Below this sentence is a listing; return exactly its lines from the one with "[errRefKeyNotFound key] is" to the one with "afterSwitch userdata true", both kept, and nothing more.

- - -

(** * plex-tui: track resolution, artist lookup, cache and playback cursor

    A shallow embedding of the core of [plex-tui.py] (class [PlexTUI]):
    [_get_artist_name], [_load_playlist_tracks], [_update_playlist_display],
    [_play_track] and the key-bound actions [action_play_pause],
    [action_next], [action_previous], [action_random], together with the
    start-up ([_connect_to_plex], [_load_playlists]), the search
    ([_search_tracks], [_play_track_by_key]) and [_find_player].

    Python values are modelled as follows.
    - [str] is [string], read as a sequence of code points below 256;
      [int] is [Z]; [None] is the [None] of an [option].
    - An attribute read [obj.name] guarded by [hasattr] is an [Attr]:
      the attribute can be absent, its read can raise, or it has a value.
    - A remote call is an [Outcome]: it raises or it returns.  The calls
      issued against the Plex server are appended to a log, so that
      statements about which calls were made can be phrased.
    - Python list objects live in a heap of lists and are referred to by
      their address, because [tracks_cache] and [current_playlist] may hold
      the same list object and [random.shuffle] mutates it in place.
    - The truth value of a plexapi playlist object is that of the
      length of its [items()]; tracks, sections and artists are plain
      objects and always true.
    - What the machine decides is a field of [Env]: whether ffplay is
      found, whether it starts, whether it takes the pause signal and
      whether it can be terminated.
    The status line ([sub_title]) and the timing measurements do not
    influence control flow and are left out. *)

From Stdlib Require Import ZArith String Ascii List Permutation DecimalString.
From Stdlib Require DecimalPos DecimalZ.
From stdpp Require Import base tactics option list gmap strings.
(** * ML-Ensemble tutorial scripts: layer.py, parallel.py, learner.py

    The repository holds the tutorial scripts of the ML-Ensemble
    documentation.  The scripts are drivers: they import the [mlens]
    package, build learners, groups, layers and a parallel manager, run
    jobs and print what comes back.  A few small helpers are defined
    locally: [error_scorer] and the [Error] transformer in parallel.py,
    [mse] and a one-line [run] in learner.py.

    The development has three parts.

    - [Source]: the statements of the four files, transcribed with their
      line numbers, and the static analyses read off them (which names
      are bound by which statement, which calls reach the library, what
      a name resolves to at a given line).
    - [Numpy], [ErrorTransformer], [Seeding]: what the locally defined
      code and the random-number preamble of each script compute.
    - [Mlens]: the behaviour of the library that the tutorials narrate,
      written down from that narration, with the script fragments that
      drive it. *)

From stdpp Require Import base strings list gmap pretty.

Set Warnings "-register-all".

Local Open Scope string_scope.
Local Open Scope Z_scope.
Local Open Scope list_scope.

(** ** Python exceptions and fallible results *)

(** [except Exception] catches every exception class derived from
    [Exception]; [KeyboardInterrupt], [SystemExit] and the like derive
    from [BaseException] only and pass through such a handler. *)
Inductive exn : Type :=
| PyException (cls msg : string)
| PyBaseException (cls msg : string).

Definition exn_message (e : exn) : string :=
  match e with PyException _ m | PyBaseException _ m => m end.

Inductive result (A : Type) : Type :=
| Ok (a : A)
| Raise (e : exn).
Arguments Ok {A} a.
Arguments Raise {A} e.

#[global] Instance result_ret : MRet result := @Ok.
#[global] Instance result_bind : MBind result := λ A B k r,
  match r with Ok a => k a | Raise e => Raise e end.

Definition raises {A} (r : result A) : Prop := ∃ e, r = Raise e.

(** ** The source files, statement by statement *)

Module Source.

(** Expressions of the Python subset the scripts use.  A float literal
    keeps its text; a call keeps positional and keyword arguments
    apart. *)
Inductive expr : Type :=
| EName (x : string)
| EAttr (e : expr) (a : string)
| ECall (f : expr) (args : list expr) (kwargs : list (string * expr))
| EStr (s : string)
| EInt (n : Z)
| EFloat (s : string)
| ENone
| ETrue
| EFalse
| EList (es : list expr)
| ETuple (es : list expr)
| EDict (kvs : list (expr * expr))
| EBinOp (op : string) (l r : expr)
| ECompare (op : string) (l r : expr)
| EIfExp (c t e : expr)
| ESubscript (e i : expr)
| EStarred (e : expr).

(** Statements carry the line they start on.  Docstrings and comments
    carry no code and are left out but for a marker. *)
Inductive stmt : Type :=
| SDocstring (line : nat)
| SImportFrom (line : nat) (module : string) (names : list string)
| SImport (line : nat) (names : list (string * option string))
| SAssign (line : nat) (target value : expr)
| SExpr (line : nat) (e : expr)
| SFor (line : nat) (target : string) (iter : expr) (body : list stmt)
| SIf (line : nat) (cond : expr) (body : list stmt)
| STry (line : nat) (body : list stmt) (exc name : string) (handler : list stmt)
| SWith (line : nat) (ctx : expr) (name : string) (body : list stmt)
| SDef (line : nat) (name : string) (params : list string) (body : list stmt)
| SClass (line : nat) (name : string) (bases : list string) (body : list stmt)
| SReturn (line : nat) (e : expr).

Definition line_of (s : stmt) : nat :=
  match s with
  | SDocstring l | SImportFrom l _ _ | SImport l _ | SAssign l _ _
  | SExpr l _ | SFor l _ _ _ | SIf l _ _ | STry l _ _ _ _ | SWith l _ _ _
  | SDef l _ _ _ | SClass l _ _ _ | SReturn l _ => l
  end.

(** Shorthands that keep the transcription close to the Python text. *)
Definition call (f : expr) (args : list expr) : expr := ECall f args [].
Definition callk (f : expr) (args : list expr) (kw : list (string * expr)) : expr :=
  ECall f args kw.
Definition meth (recv : string) (m : string) : expr := EAttr (EName recv) m.
Definition np (a : string) : expr := EAttr (EName "np") a.
Definition np_random (a : string) : expr := EAttr (EAttr (EName "np") "random") a.
Definition print_ (l : nat) (args : list expr) : stmt := SExpr l (call (EName "print") args).

(** X = np.arange(20).reshape(10, 2) *)
Definition X_rhs : expr :=
  call (EAttr (call (np "arange") [EInt 20]) "reshape") [EInt 10; EInt 2].

(** np.zeros((y.shape[0], k)) *)
Definition zeros_like_y (k : Z) : expr :=
  call (np "zeros")
    [ETuple [ESubscript (EAttr (EName "y") "shape") (EInt 0); EInt k]].

(** run(layer, 'fit', X, y, return_preds=True) *)
Definition run_fit_preds : expr :=
  callk (EName "run") [EName "layer"; EStr "fit"; EName "X"; EName "y"]
        [("return_preds", ETrue)].

(** *** src/info/_downloads/layer.py *)
Definition layer_py : list stmt :=
  [ SDocstring 2
  ; SImportFrom 42 "mlens.parallel" ["Layer"; "Group"; "make_group"; "run"]
  ; SImportFrom 43 "mlens.utils.dummy" ["OLS"; "Scale"]
  ; SImportFrom 44 "mlens.index" ["FoldIndex"]
  ; SAssign 47 (EName "indexer") (callk (EName "FoldIndex") [] [("folds", EInt 2)])
  ; SAssign 48 (EName "group")
      (call (EName "make_group")
         [ EName "indexer"
         ; EList [call (EName "OLS") [EInt 1]; call (EName "OLS") [EInt 2]]
         ; ENone ])
  ; SImport 56 [("numpy", Some "np")]
  ; SExpr 58 (call (np_random "seed") [EInt 2])
  ; SAssign 60 (EName "X") X_rhs
  ; SAssign 61 (EName "y") (call (np_random "rand") [EInt 10])
  ; SAssign 65 (EName "layer") (callk (EName "Layer") [] [("stack", EName "group")])
  ; print_ 67 [run_fit_preds]
  ; SAssign 75 (EName "group")
      (call (EName "make_group")
         [ EName "indexer"
         ; EList [call (EName "OLS") [EInt 1]; call (EName "OLS") [EInt 2]]
         ; EList [call (EName "Scale") []] ])
  ; SAssign 77 (EName "layer") (callk (EName "Layer") [] [("stack", EName "group")])
  ; print_ 79 [run_fit_preds]
  ; SAssign 93 (EName "group")
      (call (EName "make_group")
         [ EName "indexer"
         ; EDict [ (EStr "case-1", EList [call (EName "OLS") [EInt 1]])
                 ; (EStr "case-2", EList [call (EName "OLS") [EInt 2]]) ]
         ; EDict [ (EStr "case-1", EList [call (EName "Scale") []])
                 ; (EStr "case-2", EList []) ] ])
  ; SAssign 99 (EName "layer") (callk (EName "Layer") [] [("stack", EName "group")])
  ; print_ 101 [run_fit_preds]
  ; SAssign 108 (EName "groups")
      (EList
         [ call (EName "make_group")
             [EName "indexer"; call (EName "OLS") [EInt 1]; call (EName "Scale") []]
         ; call (EName "make_group")
             [EName "indexer"; call (EName "OLS") [EInt 2]; ENone] ])
  ; SAssign 112 (EName "layer") (callk (EName "Layer") [] [("stack", EName "groups")])
  ; print_ 114 [run_fit_preds]
  ; SAssign 130 (EName "groups")
      (EList
         [ call (EName "make_group")
             [ call (EName "FoldIndex") [EInt 2]; call (EName "OLS") [EInt 1]
             ; call (EName "Scale") [] ]
         ; call (EName "make_group")
             [ call (EName "FoldIndex") [EInt 4]; call (EName "OLS") [EInt 2]; ENone ] ])
  ; SAssign 135 (EName "layer") (callk (EName "Layer") [] [("stack", EName "groups")])
  ; print_ 137 [run_fit_preds]
  ; SImportFrom 146 "mlens.index" ["BlendIndex"]
  ; SAssign 148 (EName "groups")
      (EList
         [ call (EName "make_group")
             [ call (EName "FoldIndex") [EInt 2]; call (EName "OLS") [EInt 1]; ENone ]
         ; call (EName "make_group")
             [ call (EName "BlendIndex") [EFloat "0.5"]; call (EName "OLS") [EInt 1]
             ; ENone ] ])
  ; SAssign 153 (EName "layer") (callk (EName "Layer") [] [("stack", EName "groups")])
  ; print_ 154 [run_fit_preds]
  ; SAssign 172 (EName "layer") (call (EName "Layer") [])
  ; SAssign 173 (EName "group")
      (call (EName "make_group")
         [call (EName "FoldIndex") [EInt 4]; call (EName "OLS") []; ENone])
  ; SExpr 174 (call (meth "layer" "push") [EName "group"])
  ; SExpr 183 (call (EName "run") [EName "layer"; EStr "fit"; EName "X"; EName "y"])
  ; SAssign 185 (EName "group")
      (call (EName "make_group")
         [call (EName "FoldIndex") [EInt 2]; call (EName "OLS") [EInt 1]; ENone])
  ; SExpr 186 (call (meth "layer" "push") [EName "group"])
  ; STry 188
      [ SExpr 189
          (call (EName "run") [EName "layer"; EStr "predict"; EName "X"; EName "y"]) ]
      "Exception" "exc"
      [ print_ 191
          [EBinOp "%" (EStr "Error: %s") (call (EName "str") [EName "exc"])] ]
  ; SImportFrom 198 "mlens.metrics" ["rmse"]
  ; SAssign 200 (EName "layer") (call (EName "Layer") [])
  ; SAssign 201 (EName "group1")
      (callk (EName "make_group")
         [ EName "indexer"
         ; EDict [ (EStr "case-1", EList [call (EName "OLS") [EInt 1]])
                 ; (EStr "case-2", EList [call (EName "OLS") [EInt 2]]) ]
         ; EDict [ (EStr "case-1", EList [call (EName "Scale") []])
                 ; (EStr "case-2", EList []) ] ]
         [("learner_kwargs", EDict [(EStr "scorer", EName "rmse")])])
  ; SExpr 208 (call (meth "layer" "push") [EName "group1"])
  ; SExpr 210 run_fit_preds
  ; print_ 211 []
  ; print_ 212 [EStr "Collected data:"]
  ; print_ 213 [EAttr (EName "layer") "data"]
  ].

(** *** src/info/source/tutorials_source/layer.py *)
Definition layer_source_py : list stmt :=
  [ SDocstring 2
  ; SImportFrom 32 "mlens.parallel" ["Layer"]
  ].

(** Learner(estimator=OLS(), indexer=indexer, ...) with further keywords. *)
Definition Learner_call (kw : list (string * expr)) : expr :=
  callk (EName "Learner") [] kw.

(** 'fmt' % (i + 1) *)
Definition fmt_i_plus_1 (fmt : string) : expr :=
  EBinOp "%" (EStr fmt) (EBinOp "+" (EName "i") (EInt 1)).

(** *** src/info/_downloads/parallel.py *)
Definition parallel_py : list stmt :=
  [ SDocstring 2
  ; SImportFrom 42 "mlens.parallel" ["ParallelProcessing"; "Job"; "Learner"]
  ; SImportFrom 43 "mlens.index" ["FoldIndex"]
  ; SImportFrom 44 "mlens.utils.dummy" ["OLS"]
  ; SImport 46 [("numpy", Some "np")]
  ; SExpr 48 (call (np_random "seed") [EInt 2])
  ; SAssign 50 (EName "X") X_rhs
  ; SAssign 51 (EName "y") (call (np_random "rand") [EInt 10])
  ; SAssign 53 (EName "indexer") (callk (EName "FoldIndex") [] [("folds", EInt 2)])
  ; SAssign 54 (EName "learner")
      (Learner_call [ ("estimator", call (EName "OLS") [])
                    ; ("indexer", EName "indexer")
                    ; ("name", EStr "ols") ])
  ; SAssign 58 (EName "manager")
      (callk (EName "ParallelProcessing") [] [("n_jobs", EInt (-1))])
  ; SAssign 60 (EName "out")
      (callk (meth "manager" "map")
         [EName "learner"; EStr "fit"; EName "X"; EName "y"]
         [("return_preds", ETrue)])
  ; print_ 62 [EName "out"]
  ; SImportFrom 75 "mlens.parallel" ["Transformer"; "Pipeline"]
  ; SImportFrom 76 "mlens.utils.dummy" ["Scale"]
  ; SImportFrom 77 "sklearn.base" ["BaseEstimator"; "TransformerMixin"]
  ; SDef 80 "error_scorer" ["p"; "y"]
      [ SReturn 81 (call (np "abs") [EBinOp "-" (EName "p") (EName "y")]) ]
  ; SClass 84 "Error" ["BaseEstimator"; "TransformerMixin"]
      [ SDocstring 86
      ; SDef 88 "__init__" ["self"; "scorer"]
          [ SAssign 89 (EAttr (EName "self") "scorer") (EName "scorer") ]
      ; SDef 91 "fit" ["self"; "X"; "y"]
          [ SReturn 92 (EName "self") ]
      ; SDef 94 "transform" ["self"; "X"; "y"]
          [ SReturn 95
              (ETuple [ call (meth "self" "scorer") [EName "X"; EName "y"]
                      ; EName "y" ]) ] ]
  ; SAssign 103 (EName "tasks") (EList [])
  ; SFor 104 "i" (call (EName "range") [EInt 3])
      [ SIf 105 (ECompare "!=" (EName "i") (EInt 0))
          [ SAssign 106 (EName "pipeline")
              (callk (EName "Pipeline")
                 [EList [ETuple [EStr "err"; call (EName "Error") [EName "error_scorer"]]]]
                 [("return_y", ETrue)])
          ; SAssign 107 (EName "transformer")
              (callk (EName "Transformer") []
                 [ ("estimator", EName "pipeline")
                 ; ("indexer", EName "indexer")
                 ; ("name", fmt_i_plus_1 "sc-%i") ])
          ; SExpr 112 (call (meth "tasks" "append") [EName "transformer"]) ]
      ; SAssign 114 (EName "learner")
          (Learner_call
             [ ("estimator", call (EName "OLS") [])
             ; ("preprocess",
                EIfExp (ECompare "!=" (EName "i") (EInt 0)) (fmt_i_plus_1 "sc-%i") ENone)
             ; ("indexer", EName "indexer")
             ; ("name", fmt_i_plus_1 "ols-%i") ])
      ; SExpr 120 (call (meth "tasks" "append") [EName "learner"]) ]
  ; SAssign 129 (EName "out")
      (callk (meth "manager" "stack")
         [EName "tasks"; EStr "fit"; EName "X"; EName "y"]
         [("return_preds", ETrue); ("split", EFalse)])
  ; print_ 132 [EName "out"]
  ; SAssign 153 (EName "out")
      (callk (meth "manager" "initialize")
         [EStr "fit"; EName "X"; EName "y"; ENone]
         [ ("return_preds", EList [EStr "ols-1"; EStr "ols-2"])
         ; ("stack", ETrue); ("split", EFalse) ])
  ; SAssign 169 (EName "out")
      (call (meth "manager" "process") [EName "tasks"; EName "out"])
  ; print_ 170 [EName "out"]
  ; SExpr 189 (call (meth "manager" "clear") [])
  ; SAssign 203 (EName "learner")
      (Learner_call [ ("estimator", call (EName "OLS") [])
                    ; ("indexer", EName "indexer") ])
  ; SWith 205 (call (EName "ParallelProcessing") []) "mananger"
      [ SExpr 206
          (callk (meth "manager" "stack")
             [EName "learner"; EStr "fit"; EName "X"; EName "y"]
             [("split", EFalse)])
      ; SAssign 207 (EName "out")
          (callk (meth "manager" "stack")
             [EName "learner"; EStr "predict"; EName "X"]
             [("split", EFalse)]) ]
  ].
Definition Observe (e : external) (mg : Managed) : M (ExternalObservation * error) :=
  match mg with
  | IsOther _ => mret (noObservation, errors.New errNotDevice)
  | IsDevice d =>
    (* Observe device *)
    name ← GetExternalName d;
    '(device, err) ← call (ClientGet name) (client_Get (client e) name);
    if IsNotFound pkg err then
      mret ({| ResourceExists := false; ResourceUpToDate := false; observationDetails := None |}, None)
    else
    match err with
    | Some _ => mret (noObservation, errors.Wrap err errGetDevice)
    | None =>
      v ← load d;
      let current := DeviceParameters_DeepCopy (ForProvider (Spec v)) in
      modify d (fun v => setForProvider (LateInitialize pkg (ForProvider (Spec v)) device) v);;
      v ← load d;
      err ← (if negb (bool_decide (current = ForProvider (Spec v)))
             then kubeUpdate e d
             else mret None);
      match err with
      | Some _ => mret (noObservation, errors.Wrap err errManagedUpdateFailed)
      | None =>
        let '(o, err) := GenerateObservation pkg device in
        modify d (setAtProvider o);;
        match err with
        | Some _ => mret (noObservation, errors.Wrap err errGenObservation)
        | None =>
          (* Set Device status and bindable *)
          v ← load d;
          let st := State (AtProvider (Status v)) in
          (if String.eqb st (StateActive pkg) then
             modify d (setCondition Available)
           else if String.eqb st (StateProvisioning pkg) then
             modify d (setCondition Creating)
           else if existsb (String.eqb st)
                     [StateQueued pkg; StateDeprovisioning pkg; StateFailed pkg;
                      StateInactive pkg; StatePoweringOff pkg; StateReinstalling pkg] then
             modify d (setCondition Unavailable)
           else mret tt);;
          v ← load d;
          let '(upToDate, networkTypeUpToDate) := IsUpToDate pkg v device in
          mret ({| ResourceExists := true;
                   ResourceUpToDate := upToDate && networkTypeUpToDate;
                   observationDetails := GetConnectionDetails pkg device |}, None)
        end
      end
    end
  end.

(** The three strings that [resolveUserDataRefs] declares locally;
    [errRefKeyNotFound key] is [fmt.Sprintf(errRefKeyNotFoundFmt, key)] for
    the format ["could not find UserDataRef key %q"]. *)
Definition errGetUserDataRef := "cannot get required resource for UserDataRef".
Definition errInvalidRefKind := "invalid resource kind".
Definition errRefKeyNotFound (key : string) : string :=
  "could not find UserDataRef key " +:+ Quote pkg key.

Definition notNil (err : error) : bool :=
  match err with
  | Some _ => true
  | None => false
  end.

(** resolveUserDataRefs returns a userdata string fetched from the referenced
    userdata resource. *)
Definition resolveUserDataRefs (e : external) (d : loc) : M (string * error) :=
  v ← load d;
  match UserDataRef (ForProvider (Spec v)) with
  | None => panic
  | Some ref =>
    let nsn := {| nsnName := Name ref; nsnNamespace := Namespace ref |} in
    let key := if String.eqb (Key ref) "" then userdataMapKey else Key ref in
    let afterSwitch (userdata : string) (ok : bool) : M (string * error) :=
      if negb ok && negb (Optional ref) then
        mret ("", errors.Wrap (errors.Errorf errGetUserDataRef) (errRefKeyNotFound key))
      else mret (userdata, None) in
    if String.eqb (Kind ref) "ConfigMap" then
      '(data, err) ← call (KubeGet "ConfigMap" nsn) (kube_GetConfigMap (kube e) nsn);
      if notNil err && negb (Optional ref) then
        mret ("", errors.Wrap err errGetUserDataRef)
      else
        match data !! key with
        | Some userdata => afterSwitch userdata true
        | None => afterSwitch "" false
        end
    else if String.eqb (Kind ref) "Secret" then
      '(data, err) ← call (KubeGet "Secret" nsn) (kube_GetSecret (kube e) nsn);
      if notNil err && negb (Optional ref) then
        mret ("", errors.Wrap err errGetUserDataRef)
      else
        match data !! key with
        | Some bytes => afterSwitch (string_of_list_byte bytes) true
        | None => afterSwitch (string_of_list_byte []) false
        end
    else
      mret ("", errors.Wrap (errors.New errGetUserDataRef) errInvalidRefKind)
  end.

Definition noCreation : ExternalCreation := {| creationDetails := None |}.

Definition Create (e : external) (mg : Managed) : M (ExternalCreation * error) :=
  match mg with
  | IsOther _ => mret (noCreation, errors.New errNotDevice)
  | IsDevice d =>
    modify d (setCondition Creating);;
    createDev ← Device_DeepCopy d;
    let afterResolve : M (ExternalCreation * error) :=
      cv ← load createDev;
      projectID ← call (ClientGetProjectID (CredentialProjectID pkg))
                       (fun w => (client_GetProjectID (client e) (CredentialProjectID pkg), w));
      let create := CreateFromDevice pkg cv projectID in
      '(device, err) ← call (ClientCreate create) (client_Create (client e) create);
      match err with
      | Some _ => mret (noCreation, errors.Wrap err errCreateDevice)
      | None =>
        match device with
        | None => panic
        | Some dev =>
          modify d (setAtProviderID (packngo_ID pkg dev));;
          modify d (setExternalName (packngo_ID pkg dev));;
          err ← kubeUpdate e d;
          match err with
          | Some _ => mret (noCreation, errors.Wrap err errManagedUpdateFailed)
          | None => mret ({| creationDetails := GetConnectionDetails pkg device |}, None)
          end
        end
      end in
    v ← load d;
    match UserDataRef (ForProvider (Spec v)) with
    | Some _ =>
      '(userdata, err) ← resolveUserDataRefs e d;
      match err with
      | Some _ => mret (noCreation, err)
      | None =>
        modify createDev (setUserData (Some userdata));;
        afterResolve
      end
    | None => afterResolve
    end
  end.

Definition noUpdate : ExternalUpdate := {| updateDetails := None |}.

- - -

◆ **Solved problem**
    [errRefKeyNotFound key] is [fmt.Sprintf(errRefKeyNotFoundFmt, key)] for
    the format ["could not find UserDataRef key %q"]. *)
Definition errGetUserDataRef := "cannot get required resource for UserDataRef".
Definition errInvalidRefKind := "invalid resource kind".
Definition errRefKeyNotFound (key : string) : string :=
  "could not find UserDataRef key " +:+ Quote pkg key.

Definition notNil (err : error) : bool :=
  match err with
  | Some _ => true
  | None => false
  end.

(** resolveUserDataRefs returns a userdata string fetched from the referenced
    userdata resource. *)
Definition resolveUserDataRefs (e : external) (d : loc) : M (string * error) :=
  v ← load d;
  match UserDataRef (ForProvider (Spec v)) with
  | None => panic
  | Some ref =>
    let nsn := {| nsnName := Name ref; nsnNamespace := Namespace ref |} in
    let key := if String.eqb (Key ref) "" then userdataMapKey else Key ref in
    let afterSwitch (userdata : string) (ok : bool) : M (string * error) :=
      if negb ok && negb (Optional ref) then
        mret ("", errors.Wrap (errors.Errorf errGetUserDataRef) (errRefKeyNotFound key))
      else mret (userdata, None) in
    if String.eqb (Kind ref) "ConfigMap" then
      '(data, err) ← call (KubeGet "ConfigMap" nsn) (kube_GetConfigMap (kube e) nsn);
      if notNil err && negb (Optional ref) then
        mret ("", errors.Wrap err errGetUserDataRef)
      else
        match data !! key with
        | Some userdata => afterSwitch userdata true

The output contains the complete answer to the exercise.